→ Work task:
In the material below, the lines from the one containing "(true, d') /\" through the one containing "destruct (update_request _ _ _ d)" are to be given again exactly, ends included, and no others.

→ Information given:
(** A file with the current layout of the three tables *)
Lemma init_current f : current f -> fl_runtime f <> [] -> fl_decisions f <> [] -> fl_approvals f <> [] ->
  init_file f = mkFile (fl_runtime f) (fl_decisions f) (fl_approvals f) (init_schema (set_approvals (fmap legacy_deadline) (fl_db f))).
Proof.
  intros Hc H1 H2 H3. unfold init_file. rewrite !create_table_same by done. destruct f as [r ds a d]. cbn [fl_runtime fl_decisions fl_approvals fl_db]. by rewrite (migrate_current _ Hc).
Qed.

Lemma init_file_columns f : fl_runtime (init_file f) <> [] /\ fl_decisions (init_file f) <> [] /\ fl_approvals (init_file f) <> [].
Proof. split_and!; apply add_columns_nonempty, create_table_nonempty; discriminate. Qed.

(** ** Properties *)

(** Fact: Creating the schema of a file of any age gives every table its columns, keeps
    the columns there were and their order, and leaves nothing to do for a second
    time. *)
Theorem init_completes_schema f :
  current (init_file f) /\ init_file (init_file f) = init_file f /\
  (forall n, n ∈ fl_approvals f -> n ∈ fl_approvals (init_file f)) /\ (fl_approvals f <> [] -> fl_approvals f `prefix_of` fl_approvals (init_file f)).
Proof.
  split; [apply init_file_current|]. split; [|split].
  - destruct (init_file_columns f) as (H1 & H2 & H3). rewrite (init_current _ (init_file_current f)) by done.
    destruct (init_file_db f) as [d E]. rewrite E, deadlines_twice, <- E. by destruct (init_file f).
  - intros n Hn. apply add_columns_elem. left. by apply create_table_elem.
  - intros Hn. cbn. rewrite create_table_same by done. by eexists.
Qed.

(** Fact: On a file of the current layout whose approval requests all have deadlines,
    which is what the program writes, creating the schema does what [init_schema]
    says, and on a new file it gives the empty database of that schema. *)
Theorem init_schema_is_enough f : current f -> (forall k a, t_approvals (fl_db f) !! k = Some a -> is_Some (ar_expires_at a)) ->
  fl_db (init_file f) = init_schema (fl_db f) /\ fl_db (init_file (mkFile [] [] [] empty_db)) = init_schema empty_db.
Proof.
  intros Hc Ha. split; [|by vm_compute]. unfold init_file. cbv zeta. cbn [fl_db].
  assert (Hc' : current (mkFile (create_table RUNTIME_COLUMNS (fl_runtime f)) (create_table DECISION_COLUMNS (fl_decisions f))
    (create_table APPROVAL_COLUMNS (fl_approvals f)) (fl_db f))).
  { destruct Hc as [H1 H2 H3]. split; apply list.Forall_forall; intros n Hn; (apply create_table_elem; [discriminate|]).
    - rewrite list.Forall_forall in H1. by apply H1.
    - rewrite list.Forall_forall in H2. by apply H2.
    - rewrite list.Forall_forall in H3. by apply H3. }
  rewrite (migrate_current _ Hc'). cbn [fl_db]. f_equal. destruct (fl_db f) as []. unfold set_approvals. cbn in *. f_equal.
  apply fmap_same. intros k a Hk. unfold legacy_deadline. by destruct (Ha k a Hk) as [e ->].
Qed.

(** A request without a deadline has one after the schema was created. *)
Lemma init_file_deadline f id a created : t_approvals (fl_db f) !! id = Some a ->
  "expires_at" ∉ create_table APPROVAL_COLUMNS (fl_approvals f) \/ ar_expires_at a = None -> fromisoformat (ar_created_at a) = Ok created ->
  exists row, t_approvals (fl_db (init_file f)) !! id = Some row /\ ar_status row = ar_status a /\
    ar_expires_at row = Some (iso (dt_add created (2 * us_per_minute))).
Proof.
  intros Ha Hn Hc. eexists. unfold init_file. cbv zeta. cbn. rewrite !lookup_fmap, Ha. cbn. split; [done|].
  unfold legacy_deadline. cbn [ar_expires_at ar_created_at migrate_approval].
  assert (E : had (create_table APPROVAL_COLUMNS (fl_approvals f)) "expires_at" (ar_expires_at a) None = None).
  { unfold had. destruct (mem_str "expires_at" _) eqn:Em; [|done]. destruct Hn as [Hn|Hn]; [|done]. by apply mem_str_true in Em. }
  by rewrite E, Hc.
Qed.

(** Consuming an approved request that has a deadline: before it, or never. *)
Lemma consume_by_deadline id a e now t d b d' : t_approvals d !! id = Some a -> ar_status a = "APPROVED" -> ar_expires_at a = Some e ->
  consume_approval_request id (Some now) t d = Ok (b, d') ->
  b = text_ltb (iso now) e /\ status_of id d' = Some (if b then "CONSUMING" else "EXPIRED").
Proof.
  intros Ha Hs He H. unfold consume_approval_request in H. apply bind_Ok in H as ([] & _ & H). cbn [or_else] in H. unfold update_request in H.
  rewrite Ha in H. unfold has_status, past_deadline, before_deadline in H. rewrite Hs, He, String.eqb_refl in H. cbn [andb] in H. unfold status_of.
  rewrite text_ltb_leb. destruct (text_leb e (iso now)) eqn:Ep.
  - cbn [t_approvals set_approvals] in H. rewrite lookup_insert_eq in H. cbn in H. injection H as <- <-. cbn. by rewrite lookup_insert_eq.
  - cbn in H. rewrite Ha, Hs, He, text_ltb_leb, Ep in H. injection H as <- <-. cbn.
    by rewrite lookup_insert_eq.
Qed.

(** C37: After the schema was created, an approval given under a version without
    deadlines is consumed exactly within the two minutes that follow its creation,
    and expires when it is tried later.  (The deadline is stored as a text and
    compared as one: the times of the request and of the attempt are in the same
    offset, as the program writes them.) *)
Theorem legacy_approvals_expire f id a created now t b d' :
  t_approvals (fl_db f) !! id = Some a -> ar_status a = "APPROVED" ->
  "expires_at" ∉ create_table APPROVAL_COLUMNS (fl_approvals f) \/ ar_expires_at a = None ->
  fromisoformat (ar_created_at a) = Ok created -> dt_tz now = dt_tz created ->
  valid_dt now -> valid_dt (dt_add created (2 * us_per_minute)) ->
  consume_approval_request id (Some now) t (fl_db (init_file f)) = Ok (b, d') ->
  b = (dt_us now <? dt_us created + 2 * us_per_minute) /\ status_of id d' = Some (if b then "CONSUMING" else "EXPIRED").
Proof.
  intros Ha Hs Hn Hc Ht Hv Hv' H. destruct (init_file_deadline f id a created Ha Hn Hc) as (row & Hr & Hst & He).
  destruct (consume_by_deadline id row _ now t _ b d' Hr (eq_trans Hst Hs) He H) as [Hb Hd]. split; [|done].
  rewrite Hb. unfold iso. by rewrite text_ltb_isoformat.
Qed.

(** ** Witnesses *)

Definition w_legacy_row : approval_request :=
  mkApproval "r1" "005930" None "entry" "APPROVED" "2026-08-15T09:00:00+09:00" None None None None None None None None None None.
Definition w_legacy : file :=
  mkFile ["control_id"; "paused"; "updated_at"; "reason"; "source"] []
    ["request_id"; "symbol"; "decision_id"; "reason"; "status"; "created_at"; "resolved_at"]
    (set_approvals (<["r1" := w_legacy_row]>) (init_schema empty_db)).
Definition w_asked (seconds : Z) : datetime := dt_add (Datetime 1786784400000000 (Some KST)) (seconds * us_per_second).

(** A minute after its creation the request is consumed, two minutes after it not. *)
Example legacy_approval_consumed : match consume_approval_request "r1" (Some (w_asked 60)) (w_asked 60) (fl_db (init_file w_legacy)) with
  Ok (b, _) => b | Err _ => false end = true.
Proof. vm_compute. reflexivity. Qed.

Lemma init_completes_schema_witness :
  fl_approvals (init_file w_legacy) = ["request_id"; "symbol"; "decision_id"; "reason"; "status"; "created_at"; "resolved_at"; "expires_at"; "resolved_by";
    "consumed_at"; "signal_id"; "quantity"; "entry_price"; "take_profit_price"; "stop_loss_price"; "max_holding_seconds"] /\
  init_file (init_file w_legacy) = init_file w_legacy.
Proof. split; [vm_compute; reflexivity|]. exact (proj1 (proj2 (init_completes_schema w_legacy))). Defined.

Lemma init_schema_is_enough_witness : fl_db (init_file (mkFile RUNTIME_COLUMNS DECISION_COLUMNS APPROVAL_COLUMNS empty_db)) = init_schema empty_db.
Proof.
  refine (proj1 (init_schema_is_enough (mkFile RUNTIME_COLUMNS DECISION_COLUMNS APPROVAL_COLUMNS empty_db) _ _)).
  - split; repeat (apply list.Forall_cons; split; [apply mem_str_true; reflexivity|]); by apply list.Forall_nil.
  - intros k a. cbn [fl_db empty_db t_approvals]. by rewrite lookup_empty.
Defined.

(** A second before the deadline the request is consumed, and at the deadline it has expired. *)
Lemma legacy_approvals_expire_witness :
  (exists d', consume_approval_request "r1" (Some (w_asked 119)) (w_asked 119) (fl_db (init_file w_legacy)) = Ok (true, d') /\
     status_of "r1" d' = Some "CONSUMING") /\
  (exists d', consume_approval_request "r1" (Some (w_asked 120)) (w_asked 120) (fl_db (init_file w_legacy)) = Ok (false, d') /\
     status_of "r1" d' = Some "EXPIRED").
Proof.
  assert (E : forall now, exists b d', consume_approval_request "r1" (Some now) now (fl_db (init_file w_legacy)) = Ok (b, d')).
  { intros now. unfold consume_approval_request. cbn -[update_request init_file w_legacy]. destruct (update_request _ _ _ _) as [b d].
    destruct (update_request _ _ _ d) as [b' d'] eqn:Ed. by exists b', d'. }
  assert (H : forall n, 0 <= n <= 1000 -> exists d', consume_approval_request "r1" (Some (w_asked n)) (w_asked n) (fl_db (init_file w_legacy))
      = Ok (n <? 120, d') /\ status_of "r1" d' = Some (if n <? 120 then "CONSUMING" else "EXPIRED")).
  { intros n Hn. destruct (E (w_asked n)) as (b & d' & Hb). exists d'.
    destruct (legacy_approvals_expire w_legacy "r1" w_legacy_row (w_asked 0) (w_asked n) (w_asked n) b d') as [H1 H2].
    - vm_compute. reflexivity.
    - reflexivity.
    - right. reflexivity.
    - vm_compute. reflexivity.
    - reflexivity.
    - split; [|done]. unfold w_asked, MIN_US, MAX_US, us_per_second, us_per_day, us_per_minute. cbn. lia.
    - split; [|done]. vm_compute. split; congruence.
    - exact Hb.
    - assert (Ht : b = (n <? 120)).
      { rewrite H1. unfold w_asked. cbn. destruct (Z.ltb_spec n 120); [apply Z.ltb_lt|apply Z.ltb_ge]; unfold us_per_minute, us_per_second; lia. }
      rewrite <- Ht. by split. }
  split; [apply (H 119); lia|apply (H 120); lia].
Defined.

---

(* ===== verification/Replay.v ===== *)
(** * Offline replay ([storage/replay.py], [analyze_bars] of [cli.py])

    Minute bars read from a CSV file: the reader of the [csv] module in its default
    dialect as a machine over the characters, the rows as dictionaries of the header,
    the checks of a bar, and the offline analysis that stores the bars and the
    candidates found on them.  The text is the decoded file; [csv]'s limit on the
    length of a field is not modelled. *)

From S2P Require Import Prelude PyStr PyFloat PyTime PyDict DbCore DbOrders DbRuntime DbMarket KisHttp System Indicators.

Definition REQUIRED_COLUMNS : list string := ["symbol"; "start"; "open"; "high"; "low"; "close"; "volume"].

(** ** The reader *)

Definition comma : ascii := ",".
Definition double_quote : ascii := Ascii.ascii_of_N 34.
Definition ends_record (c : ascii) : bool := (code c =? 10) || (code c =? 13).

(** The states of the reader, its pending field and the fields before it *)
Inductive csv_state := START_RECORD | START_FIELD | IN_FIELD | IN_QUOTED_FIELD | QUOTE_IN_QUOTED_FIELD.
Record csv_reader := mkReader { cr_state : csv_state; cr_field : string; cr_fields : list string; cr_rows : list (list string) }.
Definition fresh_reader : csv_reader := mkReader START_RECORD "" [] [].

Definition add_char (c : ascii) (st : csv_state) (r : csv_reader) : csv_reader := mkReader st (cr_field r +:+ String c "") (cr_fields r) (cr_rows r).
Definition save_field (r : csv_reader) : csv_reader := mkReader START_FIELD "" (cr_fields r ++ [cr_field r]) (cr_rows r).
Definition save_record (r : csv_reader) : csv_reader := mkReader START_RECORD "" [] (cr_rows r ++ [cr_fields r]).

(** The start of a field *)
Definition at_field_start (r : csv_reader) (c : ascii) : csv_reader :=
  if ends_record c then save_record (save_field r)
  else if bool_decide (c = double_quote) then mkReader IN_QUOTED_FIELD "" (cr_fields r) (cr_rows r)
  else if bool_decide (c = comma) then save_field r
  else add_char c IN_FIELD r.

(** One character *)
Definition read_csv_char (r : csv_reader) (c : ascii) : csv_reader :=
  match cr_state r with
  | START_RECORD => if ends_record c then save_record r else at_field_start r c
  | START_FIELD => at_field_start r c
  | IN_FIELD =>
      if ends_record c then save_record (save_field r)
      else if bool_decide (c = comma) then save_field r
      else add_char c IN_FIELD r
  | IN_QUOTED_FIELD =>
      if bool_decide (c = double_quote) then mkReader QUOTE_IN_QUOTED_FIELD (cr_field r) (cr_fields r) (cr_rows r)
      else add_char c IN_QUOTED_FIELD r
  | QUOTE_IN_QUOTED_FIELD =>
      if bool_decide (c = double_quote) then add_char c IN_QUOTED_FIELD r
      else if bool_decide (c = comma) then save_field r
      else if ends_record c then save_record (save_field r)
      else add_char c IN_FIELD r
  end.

→ Final answer:
  (exists d', consume_approval_request "r1" (Some (w_asked 119)) (w_asked 119) (fl_db (init_file w_legacy)) = Ok (true, d') /\
     status_of "r1" d' = Some "CONSUMING") /\
  (exists d', consume_approval_request "r1" (Some (w_asked 120)) (w_asked 120) (fl_db (init_file w_legacy)) = Ok (false, d') /\
     status_of "r1" d' = Some "EXPIRED").
Proof.
  assert (E : forall now, exists b d', consume_approval_request "r1" (Some now) now (fl_db (init_file w_legacy)) = Ok (b, d')).
  { intros now. unfold consume_approval_request. cbn -[update_request init_file w_legacy]. destruct (update_request _ _ _ _) as [b d].
    destruct (update_request _ _ _ d) as [b' d'] eqn:Ed. by exists b', d'. }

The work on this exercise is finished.